This page was created by Carissa Rodenbiker. The last update was by Sarah Swansen.
Theme of Isolation
Setting: The Open Ocean
Accompanying the atmosphere of decay and despair is the sense of isolation. Stuck on a ship in the middle of the unfathomably deep sea, and below a death-black bowl of sky, the awareness of one’s own insignificance and powerlessness penetrates the atmosphere in the novel (O'Connor XII). Even Merridith states in his letter to his sister “We feel very cut off here in the middle of the great ocean” (O’Connor 108). The only way to leave the ship during its voyage is by death. Isolation in the novel is conveyed through both the environment on the ship and the characters’ physical and psychological states.Merridith and Mulvey—Embodiments of the Theme
Like other characters, Merridith finds himself in situations of despair due to his own choices and situations that have been forced upon him. After a lifetime of struggles with his aristocratic and Irish identity, Merridith is finally able to accept his position as Lord Merridith on his family’s estate after his father’s death. Unfortunately, he finds out that the estate is bankrupt, the land is deteriorating, and his people are suffering (O’Connor 249). This type of decay is outside of Merridith’s control, and yet he suffers because of it. Deterioration is present in almost every aspect of Merridith’s life, which drives him to seek relief in immoral ways. His marriage has fallen apart, his health has begun to decline, and his morality has succumbed to a life of debauchery. Being physically isolated on the ship only enhances the loneliness and solitude that Merridith—and the other characters—has felt in life.

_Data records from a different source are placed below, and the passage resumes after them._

(** C2.  A field number slot (the first part of an ordinary tag, the
    suffix after the last colon of a oneof variant) that parses as the
    integer [n] is accepted exactly when [n] is in [1, 536870911] and not
    in [19000, 19999]; a slot that does not parse is rejected.  Every
    number of a parsed record is legal, and a record with a field whose
    slot is rejected makes [parseStruct] return an error; a record made of
    one [int64] field, or of one oneof field with one variant, is parsed
    exactly when the number in its slot is legal.  In particular
    1, 18999, 20000 and 536870911 are accepted and 0, 19000, 19999,
    536870912, negative values and non-numeric slots are rejected. *)
Theorem field_number_range :
  (forall tag part0 n,
     Atoi (TrimSpace part0) = Some n ->
     (validFieldNum n -> parseFieldNum tag part0 = OK n) /\
     (~ validFieldNum n -> exists e, parseFieldNum tag part0 = Err e)) /\
  (forall tag part0,
     Atoi (TrimSpace part0) = None ->
     exists e, parseFieldNum tag part0 = Err e) /\
  (forall tag p var,
     variantOf p var ->
     (validFieldNum (OneofVariant.FieldNum var) ->
      parseOneofVariant tag [] p = OK [var]) /\
     (~ validFieldNum (OneofVariant.FieldNum var) ->
      exists e, parseOneofVariant tag [] p = Err e)) /\
  (forall typeName structType info fi n,
     parseStruct typeName structType = OK info ->
     fi ∈ TypeInfo.Fields info -> n ∈ numbers fi -> validFieldNum n) /\
  (forall typeName structType field tag,
     field ∈ structType -> Field.Tag field = Some tag -> tag <> "" ->
     TrimSpace (part (Split tag ",") 0) <> "oneof" ->
     (forall n, Atoi (TrimSpace (part (Split tag ",") 0)) = Some n ->
        ~ validFieldNum n) ->
     exists e, parseStruct typeName structType = Err e) /\
  (forall typeName structType field tag p,
     field ∈ structType -> Field.Tag field = Some tag ->
     TrimSpace (part (Split tag ",") 0) = "oneof" ->
     p ∈ drop 1 (Split tag ",") ->
     (forall var, variantOf p var ->
        ~ validFieldNum (OneofVariant.FieldNum var)) ->
     exists e, parseStruct typeName structType = Err e) /\
  (forall typeName name tag n,
     Split tag "," = [tag] -> Atoi (TrimSpace tag) = Some n ->
     (exists info,
        parseStruct typeName [mkField [name] (Ident "int64") tag] = OK info)
     <-> validFieldNum n) /\
  (forall typeName name tyName tag p0 p1 variant,
     Split tag "," = [p0; p1] -> TrimSpace p0 = "oneof" ->
     tyName ∉ primitiveNames -> variantOf p1 variant ->
     (exists info,
        parseStruct typeName [mkField [name] (Ident tyName) tag] = OK info)
     <-> validFieldNum (OneofVariant.FieldNum variant)) /\
  Forall validFieldNum [1; 18999; 20000; 536870911] /\
  Forall (fun n => ~ validFieldNum n) [0; 19000; 19999; 536870912] /\
  (forall n, n < 0 -> ~ validFieldNum n) /\
  Forall (fun tag =>
            exists info,
              parseStruct "T" [mkField ["X"] (Ident "int64") tag] = OK info)
    [ "1"; "18999"; "20000"; "536870911"] /\
  Forall (fun tag =>
            exists e,
              parseStruct "T" [mkField ["X"] (Ident "int64") tag] = Err e)
    [ "0"; "19000"; "19999"; "536870912"; "-7"; "x1" ] /\
  Forall (fun tag =>
            exists info,
              parseStruct "T" [mkField ["X"] (Ident "Message") tag] = OK info)
    [ "oneof,A:1"; "oneof,A:18999"; "oneof,A:20000"; "oneof,A:536870911"] /\
  Forall (fun tag =>
            exists e,
              parseStruct "T" [mkField ["X"] (Ident "Message") tag] = Err e)
    [ "oneof,A:0"; "oneof,A:19000"; "oneof,A:19999"; "oneof,A:536870912";
      "oneof,A:-7"; "oneof,A:x1" ].
Proof.
  split_and!.
  - intros tag part0 n Hn.
    pose proof (parseFieldNum_spec tag part0) as H.
    destruct (parseFieldNum tag part0) as [m|e].
    + destruct H as [Hm Hvalid]. rewrite Hn in Hm. simplify_eq.
      split; [done|]. tauto.
    + split; [|eauto]. intros Hvalid. by apply H in Hn.
  - intros tag part0 Hn. unfold parseFieldNum. rewrite Hn. eauto.
  - intros tag p var Hvar.
    pose proof (parseOneofVariant_spec tag [] p) as H.
    destruct (parseOneofVariant tag [] p) as [vs|e].
    + destruct H as (var' & -> & Hvar' & Hvalid & _).
      rewrite (variantOf_unique _ _ _ Hvar Hvar'). split; [done|]. tauto.
    + split; [|eauto]. intros Hvalid.
      destruct (H var Hvar Hvalid) as [_ Hin]. by apply elem_of_nil in Hin.
  - intros typeName structType info fi n H Hfi Hn.
    rewrite (parseStruct_descriptors _ _ _ H) in Hfi.
    apply list_elem_of_bind in Hfi as (field & Hfi & _).
    by eapply descriptor_numbers_valid.
  - intros typeName structType field tag Hin Htag Hne Hone Hbad.
    destruct (invalid_number_rejected typeName field tag Htag Hne Hone Hbad)
      as [e He].
    by eapply parseStruct_rejects.
  - intros typeName structType field tag p Hin Htag Hone Hp Hbad.
    destruct (malformed_variant_rejected typeName field tag p Htag Hone Hp Hbad)
      as [e He].
    by eapply parseStruct_rejects.
  - apply plain_field_accepted.
  - apply oneof_field_accepted.
  - unfold validFieldNum. repeat constructor; lia.
  - unfold validFieldNum. repeat constructor; lia.
  - unfold validFieldNum. lia.
  - repeat constructor; eexists; by vm_compute.
  - repeat constructor; eexists; by vm_compute.
  - repeat constructor; eexists; by vm_compute.
  - repeat constructor; eexists; by vm_compute.
Qed.

(** Distinct positions of a list whose number sets have no repetition
    overall hold disjoint number sets. *)
Lemma NoDup_bind_disjoint (fields : list FieldInfo.t) i j fi fj n :
  NoDup (fields ≫= numbers) -> i <> j ->
  fields !! i = Some fi -> fields !! j = Some fj ->
  n ∈ numbers fi -> n ∉ numbers fj.
Proof.
  revert i j. induction fields as [|f fields IH]; intros i j Hnd Hij Hi Hj Hn Hn';
    [done|].
  rewrite bind_cons in Hnd. apply NoDup_app in Hnd as (_ & Hdisj & Hnd).
  destruct i as [|i], j as [|j]; simpl in *; simplify_eq.
  - apply (Hdisj n Hn). apply list_elem_of_bind. exists fj.
    split; [done|]. by eapply list_elem_of_lookup_2.
  - apply (Hdisj n Hn'). apply list_elem_of_bind. exists fi.
    split; [done|]. by eapply list_elem_of_lookup_2.
  - eapply (IH i j); eauto.
Qed.

(** A oneof tag whose parts are well-formed variants with legal numbers,
    two of them equal. *)
Lemma repeated_variant_rejected typeName field tag vars :
  Field.Tag field = Some tag ->
  TrimSpace (part (Split tag ",") 0) = "oneof" ->
  validateOneofFieldType (Field.Type_ field) = None ->
  Forall2 variantOf (drop 1 (Split tag ",")) vars ->
  Forall (fun var => validFieldNum (OneofVariant.FieldNum var)) vars ->
  ~ NoDup (OneofVariant.FieldNum <$> vars) ->
  exists e, checkField typeName field = Err e /\ duplicateError e.
Proof.
  intros Htag Hone Hty Hvars Hvalid Hdup.
  pose proof (parseOneofVariants_spec tag (drop 1 (Split tag ",")) []) as Hvs.
  destruct (forEach _ _ _) as [vs|e] eqn:Hloop.
  - destruct Hvs as (new & -> & Hnew & _ & Hnd). exfalso. apply Hdup.
    assert (new = vars) as <-; [|apply Hnd; constructor].
    clear -Hnew Hvars. revert vars Hvars.
    induction Hnew as [|p var ps new Hvar Hnew IH]; intros vars Hvars.
    + by apply Forall2_nil_inv_l in Hvars.
    + destruct vars as [|var' vars]; [by apply Forall2_cons_nil_inv in Hvars|].
      apply Forall2_cons in Hvars as [Hvar' Hvars].
      rewrite (variantOf_unique _ _ _ Hvar Hvar'). f_equal. by apply IH.
  - destruct (Hvs vars Hvars Hvalid) as [Hd _].
    exists e. split; [|done].
    apply (oneof_checkField_stops _ _ tag); try done.
    unfold parseNumbers. rewrite Hty, Hloop.
    destruct (Nat.ltb_spec (length (Split tag ",")) 2) as [Hlen|]; [|done].
    exfalso. destruct (Split tag ",") as [|? [|]]; simpl in *; try lia;
      discriminate Hloop.
Qed.
Lemma connectToGame_succeeds_witness :
  exists first_progress qs,
    connectToGame table_order bob slot_101 alice_waiting
    = (Ok (Some (mkGameView
                   101 (Some qs) active
                   (mkProgressView [] (mkPlayerView (progress_id first_progress) "alice"%string)
                                   (score first_progress))
                   (Some (mkProgressView [] (mkPlayerView 102 "bob"%string) 0))
                   7 (Some 7) None)),
       store_activated bob 101 alice_waiting) /\
    Some 100 = Some (progress_id first_progress) /\
    find_progress (progress_id first_progress) alice_waiting = Some first_progress /\
    length qs = 5 /\
    Forall2 (fun r qv => qv_id qv = gq_id r /\
                         exists q, find_question (gq_questionId r) alice_waiting = Some q /\
                                   qv_body qv = body q)
            (game_rows 101 (store_activated bob 101 alice_waiting)) qs.
Proof.
  refine (@connectToGame_succeeds table_order alice_waiting slot_101 alice
            (mkUser alice "alice"%string) bob (mkUser bob "bob"%string) _ _ _ _ _ _ _).
  - unfold store_alice_waiting. apply reachable_exec, reachable_initial. repeat split.
  - reflexivity.
  - reflexivity.
  - reflexivity.
  - reflexivity.
  - reflexivity.
  - vm_compute. lia.
Defined.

The main source of Merridith’s psychological isolation is his struggle with his identity. His identity struggles increase after he marries Laura, because “Marriage, for Merridith, had been a feat of vengeance, but an act that had only imprisoned its kicked-down perpetrator even as it seemed to have given him liberation. What had made him a freeman had also enslaved him: the slavery all the worse for being self-imposed” (O’Connor 228). This sense of imprisonment and the feeling of being lost are both presented by Merridith’s journal entries, which portray the work of a man filled with self-anguish, aimlessness, and torment (O’Connor 229). The fevered self-loathing and guilt that fuels Merridith’s psychological isolation is a part of his downfall, and overall contributes to the portrayal of his character type and experience as a member of the Irish upper class.
Mulvey, like Merridith, also struggles with his identity. Unlike Merridith, this comes from being an educated Irish peasant trying to survive starvation and poverty. After living a life of a thief and conman, separated from society, Mulvey also isolates himself from everyone else on the ship. Yet this intentional isolation turns into a fearful isolation for everyone else aboard the ship. Dixon describes Mulvey as “The Monster” and notes that “His apparent fear of daylight and love of the darkness led some of the imaginative to call him ‘a cithoge’; a weird supernatural of Irish legend, the child of a faerie and a mortal man, possessed of the power to curse and conjure” (O’Connor XX).
Jennifer McClinton-Temple states that “Whether the isolation is voluntarily imposed on the self or forced by some other entity, it is a condition that is objective in that it is not merely a feeling, and that is created by an outside force, not by happenstance.” This is true for both Merridith and Mulvey, as their isolation—physical and psychological—is due to their individual struggles for identity in a society defined by status. The isolation felt by the characters enhances the novel’s portrayal of the Irish Famine experience.
Works Cited
McClinton-Temple, Jennifer. "isolation." McClinton-Temple, Jennifer, ed.Encyclopedia of Themes in Literature.. New York: Infobase Publishing, 2011.Bloom's Literature. Facts On File, Inc. Web. 7 Mar. 2016.
O'Connor, Joseph. Star of the Sea. Orlando: Harcourt, 2002. Print.